*PROBLEM DESCRIPTION*
From the entries below, output the line with "(** The JSON" and each following line up to and including the line with "now, jwt_decode token", exactly as written.

** Opening EXTRACTED RECORDS block **

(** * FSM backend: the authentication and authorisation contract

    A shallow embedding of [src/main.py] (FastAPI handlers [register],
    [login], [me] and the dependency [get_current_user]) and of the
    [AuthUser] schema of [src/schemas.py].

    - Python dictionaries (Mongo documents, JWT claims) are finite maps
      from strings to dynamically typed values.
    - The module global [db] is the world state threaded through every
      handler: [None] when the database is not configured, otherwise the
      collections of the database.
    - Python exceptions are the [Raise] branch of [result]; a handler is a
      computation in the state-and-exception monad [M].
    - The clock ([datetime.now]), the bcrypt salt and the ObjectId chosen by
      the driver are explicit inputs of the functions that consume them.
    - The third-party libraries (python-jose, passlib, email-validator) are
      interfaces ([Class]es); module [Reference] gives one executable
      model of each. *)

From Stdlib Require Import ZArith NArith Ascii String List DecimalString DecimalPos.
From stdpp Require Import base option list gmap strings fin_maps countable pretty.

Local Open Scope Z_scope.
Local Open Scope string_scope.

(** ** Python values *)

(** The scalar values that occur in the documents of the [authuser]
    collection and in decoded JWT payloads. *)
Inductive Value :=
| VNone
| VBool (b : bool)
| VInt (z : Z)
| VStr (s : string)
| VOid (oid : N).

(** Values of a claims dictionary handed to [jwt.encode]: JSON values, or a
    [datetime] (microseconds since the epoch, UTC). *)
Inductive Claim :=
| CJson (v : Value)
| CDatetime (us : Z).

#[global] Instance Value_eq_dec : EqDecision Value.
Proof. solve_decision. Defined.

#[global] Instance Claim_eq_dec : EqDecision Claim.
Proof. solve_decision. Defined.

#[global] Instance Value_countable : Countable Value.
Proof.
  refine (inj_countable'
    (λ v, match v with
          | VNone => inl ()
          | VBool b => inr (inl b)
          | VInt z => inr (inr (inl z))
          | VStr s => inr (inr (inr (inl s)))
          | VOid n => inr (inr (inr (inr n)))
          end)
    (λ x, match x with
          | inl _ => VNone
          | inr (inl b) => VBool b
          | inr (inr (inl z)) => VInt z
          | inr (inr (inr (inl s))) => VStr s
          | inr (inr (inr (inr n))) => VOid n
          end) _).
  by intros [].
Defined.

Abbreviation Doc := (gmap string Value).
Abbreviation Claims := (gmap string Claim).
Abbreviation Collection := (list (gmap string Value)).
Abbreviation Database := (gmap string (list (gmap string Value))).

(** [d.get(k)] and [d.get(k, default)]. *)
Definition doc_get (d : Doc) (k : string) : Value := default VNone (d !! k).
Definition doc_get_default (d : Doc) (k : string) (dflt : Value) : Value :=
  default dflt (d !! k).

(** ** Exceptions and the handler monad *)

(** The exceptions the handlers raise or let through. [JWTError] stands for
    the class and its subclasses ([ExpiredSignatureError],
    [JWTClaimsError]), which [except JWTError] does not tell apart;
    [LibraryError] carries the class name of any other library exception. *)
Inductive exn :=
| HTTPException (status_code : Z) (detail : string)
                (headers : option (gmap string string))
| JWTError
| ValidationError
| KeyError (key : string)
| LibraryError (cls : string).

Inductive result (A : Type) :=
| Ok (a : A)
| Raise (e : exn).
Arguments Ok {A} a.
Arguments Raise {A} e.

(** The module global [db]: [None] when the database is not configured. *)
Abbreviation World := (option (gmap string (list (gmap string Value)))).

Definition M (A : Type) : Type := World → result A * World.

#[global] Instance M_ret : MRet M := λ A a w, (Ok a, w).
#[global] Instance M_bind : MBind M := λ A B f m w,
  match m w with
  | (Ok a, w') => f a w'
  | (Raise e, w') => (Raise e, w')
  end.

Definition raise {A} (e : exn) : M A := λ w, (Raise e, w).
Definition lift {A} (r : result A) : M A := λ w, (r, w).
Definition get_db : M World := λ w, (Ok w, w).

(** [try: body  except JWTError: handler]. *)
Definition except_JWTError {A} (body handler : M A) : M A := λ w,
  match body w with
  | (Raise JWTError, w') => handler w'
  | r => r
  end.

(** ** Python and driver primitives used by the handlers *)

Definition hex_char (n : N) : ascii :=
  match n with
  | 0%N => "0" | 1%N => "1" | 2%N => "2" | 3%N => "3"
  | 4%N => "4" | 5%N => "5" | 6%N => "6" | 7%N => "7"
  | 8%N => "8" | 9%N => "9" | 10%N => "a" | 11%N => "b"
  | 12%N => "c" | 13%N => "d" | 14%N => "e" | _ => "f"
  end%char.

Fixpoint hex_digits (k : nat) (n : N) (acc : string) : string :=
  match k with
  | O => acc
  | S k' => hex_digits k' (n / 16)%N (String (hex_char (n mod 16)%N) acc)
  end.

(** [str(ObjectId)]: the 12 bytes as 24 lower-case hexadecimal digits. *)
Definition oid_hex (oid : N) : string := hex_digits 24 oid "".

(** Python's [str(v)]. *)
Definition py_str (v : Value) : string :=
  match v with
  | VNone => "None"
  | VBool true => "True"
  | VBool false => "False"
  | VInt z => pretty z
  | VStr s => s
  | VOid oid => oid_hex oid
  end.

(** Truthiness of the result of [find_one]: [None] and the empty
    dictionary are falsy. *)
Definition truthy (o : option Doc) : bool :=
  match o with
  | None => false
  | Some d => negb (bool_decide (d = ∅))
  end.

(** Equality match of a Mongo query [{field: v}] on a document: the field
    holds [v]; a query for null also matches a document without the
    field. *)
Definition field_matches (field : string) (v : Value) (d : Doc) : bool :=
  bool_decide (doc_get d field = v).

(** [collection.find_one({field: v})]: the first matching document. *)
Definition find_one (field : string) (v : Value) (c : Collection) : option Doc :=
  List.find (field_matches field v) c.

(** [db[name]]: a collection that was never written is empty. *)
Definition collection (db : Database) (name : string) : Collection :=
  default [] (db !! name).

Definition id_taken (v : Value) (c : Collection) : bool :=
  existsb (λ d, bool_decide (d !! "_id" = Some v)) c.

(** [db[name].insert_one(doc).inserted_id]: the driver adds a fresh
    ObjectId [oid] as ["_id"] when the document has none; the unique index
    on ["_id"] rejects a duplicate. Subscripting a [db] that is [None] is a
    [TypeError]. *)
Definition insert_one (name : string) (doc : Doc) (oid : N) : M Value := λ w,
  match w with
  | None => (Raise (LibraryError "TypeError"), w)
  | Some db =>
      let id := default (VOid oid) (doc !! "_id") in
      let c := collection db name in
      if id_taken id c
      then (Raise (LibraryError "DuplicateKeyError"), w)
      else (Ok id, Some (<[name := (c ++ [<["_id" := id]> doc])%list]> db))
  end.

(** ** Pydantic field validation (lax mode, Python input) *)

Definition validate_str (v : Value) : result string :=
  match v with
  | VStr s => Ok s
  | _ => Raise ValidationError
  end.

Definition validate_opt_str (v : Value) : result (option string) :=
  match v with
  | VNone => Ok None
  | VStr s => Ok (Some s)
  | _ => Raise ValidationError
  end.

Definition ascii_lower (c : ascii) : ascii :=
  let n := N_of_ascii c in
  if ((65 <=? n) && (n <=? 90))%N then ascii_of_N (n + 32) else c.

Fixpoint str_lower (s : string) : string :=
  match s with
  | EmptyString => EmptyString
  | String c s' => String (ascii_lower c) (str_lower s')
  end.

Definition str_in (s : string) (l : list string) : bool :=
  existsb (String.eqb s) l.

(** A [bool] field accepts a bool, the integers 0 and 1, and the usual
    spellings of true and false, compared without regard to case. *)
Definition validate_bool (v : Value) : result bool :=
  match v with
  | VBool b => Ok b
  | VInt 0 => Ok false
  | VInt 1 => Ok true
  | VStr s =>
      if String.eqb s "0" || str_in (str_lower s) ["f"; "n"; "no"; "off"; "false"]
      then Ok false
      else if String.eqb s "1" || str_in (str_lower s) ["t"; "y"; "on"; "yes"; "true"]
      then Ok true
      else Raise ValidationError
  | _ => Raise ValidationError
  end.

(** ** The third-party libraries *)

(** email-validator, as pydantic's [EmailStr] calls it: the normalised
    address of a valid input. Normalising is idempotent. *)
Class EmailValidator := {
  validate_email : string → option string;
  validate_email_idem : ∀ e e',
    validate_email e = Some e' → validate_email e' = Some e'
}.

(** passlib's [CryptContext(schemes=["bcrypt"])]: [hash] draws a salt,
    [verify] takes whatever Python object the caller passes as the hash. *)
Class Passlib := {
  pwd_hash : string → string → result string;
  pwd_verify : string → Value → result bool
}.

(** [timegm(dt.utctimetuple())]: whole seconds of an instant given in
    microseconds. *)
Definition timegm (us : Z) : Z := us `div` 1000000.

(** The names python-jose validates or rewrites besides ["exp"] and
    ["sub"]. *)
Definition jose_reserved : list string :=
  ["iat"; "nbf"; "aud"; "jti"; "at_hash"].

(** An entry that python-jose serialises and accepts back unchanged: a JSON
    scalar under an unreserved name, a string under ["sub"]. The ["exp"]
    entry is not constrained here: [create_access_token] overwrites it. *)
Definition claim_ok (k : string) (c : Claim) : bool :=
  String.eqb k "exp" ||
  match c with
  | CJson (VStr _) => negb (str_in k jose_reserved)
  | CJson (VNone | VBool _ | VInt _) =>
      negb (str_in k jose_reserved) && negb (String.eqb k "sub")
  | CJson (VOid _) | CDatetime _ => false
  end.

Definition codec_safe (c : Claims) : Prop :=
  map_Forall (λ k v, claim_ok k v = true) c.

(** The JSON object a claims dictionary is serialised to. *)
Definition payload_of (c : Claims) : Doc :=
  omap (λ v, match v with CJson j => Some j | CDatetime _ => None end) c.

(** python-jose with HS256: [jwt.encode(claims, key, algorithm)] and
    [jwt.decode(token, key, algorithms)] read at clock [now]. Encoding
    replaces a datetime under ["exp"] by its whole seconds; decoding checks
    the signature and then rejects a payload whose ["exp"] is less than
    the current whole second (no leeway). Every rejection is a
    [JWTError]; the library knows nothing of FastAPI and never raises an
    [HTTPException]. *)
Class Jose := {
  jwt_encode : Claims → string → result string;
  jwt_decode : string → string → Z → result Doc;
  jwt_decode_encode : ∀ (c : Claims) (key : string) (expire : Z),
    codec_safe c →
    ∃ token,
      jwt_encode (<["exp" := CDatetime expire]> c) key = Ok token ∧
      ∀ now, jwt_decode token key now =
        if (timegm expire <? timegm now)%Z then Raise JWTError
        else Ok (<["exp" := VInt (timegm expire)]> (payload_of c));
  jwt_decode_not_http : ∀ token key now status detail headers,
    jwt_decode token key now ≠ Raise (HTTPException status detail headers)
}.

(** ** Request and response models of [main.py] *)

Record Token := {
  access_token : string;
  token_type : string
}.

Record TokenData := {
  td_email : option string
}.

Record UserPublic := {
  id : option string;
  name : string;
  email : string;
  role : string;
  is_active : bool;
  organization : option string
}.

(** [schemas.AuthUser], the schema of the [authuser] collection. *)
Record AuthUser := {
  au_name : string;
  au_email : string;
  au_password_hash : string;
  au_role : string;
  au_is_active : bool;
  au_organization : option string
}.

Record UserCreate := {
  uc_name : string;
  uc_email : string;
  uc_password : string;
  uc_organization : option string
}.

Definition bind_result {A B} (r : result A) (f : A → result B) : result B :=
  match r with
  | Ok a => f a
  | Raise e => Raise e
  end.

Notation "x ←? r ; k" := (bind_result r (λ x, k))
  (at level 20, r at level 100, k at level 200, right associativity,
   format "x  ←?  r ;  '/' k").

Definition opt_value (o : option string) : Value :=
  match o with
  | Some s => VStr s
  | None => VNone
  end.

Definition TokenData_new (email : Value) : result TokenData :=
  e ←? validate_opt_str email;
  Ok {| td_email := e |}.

** Closing EXTRACTED RECORDS block **

*YOUR RESPONSE*
(** The JSON object a claims dictionary is serialised to. *)
Definition payload_of (c : Claims) : Doc :=
  omap (λ v, match v with CJson j => Some j | CDatetime _ => None end) c.

(** python-jose with HS256: [jwt.encode(claims, key, algorithm)] and
    [jwt.decode(token, key, algorithms)] read at clock [now]. Encoding
    replaces a datetime under ["exp"] by its whole seconds; decoding checks
    the signature and then rejects a payload whose ["exp"] is less than
    the current whole second (no leeway). Every rejection is a
    [JWTError]; the library knows nothing of FastAPI and never raises an
    [HTTPException]. *)
Class Jose := {
  jwt_encode : Claims → string → result string;
  jwt_decode : string → string → Z → result Doc;
  jwt_decode_encode : ∀ (c : Claims) (key : string) (expire : Z),
    codec_safe c →
    ∃ token,
      jwt_encode (<["exp" := CDatetime expire]> c) key = Ok token ∧
      ∀ now, jwt_decode token key now =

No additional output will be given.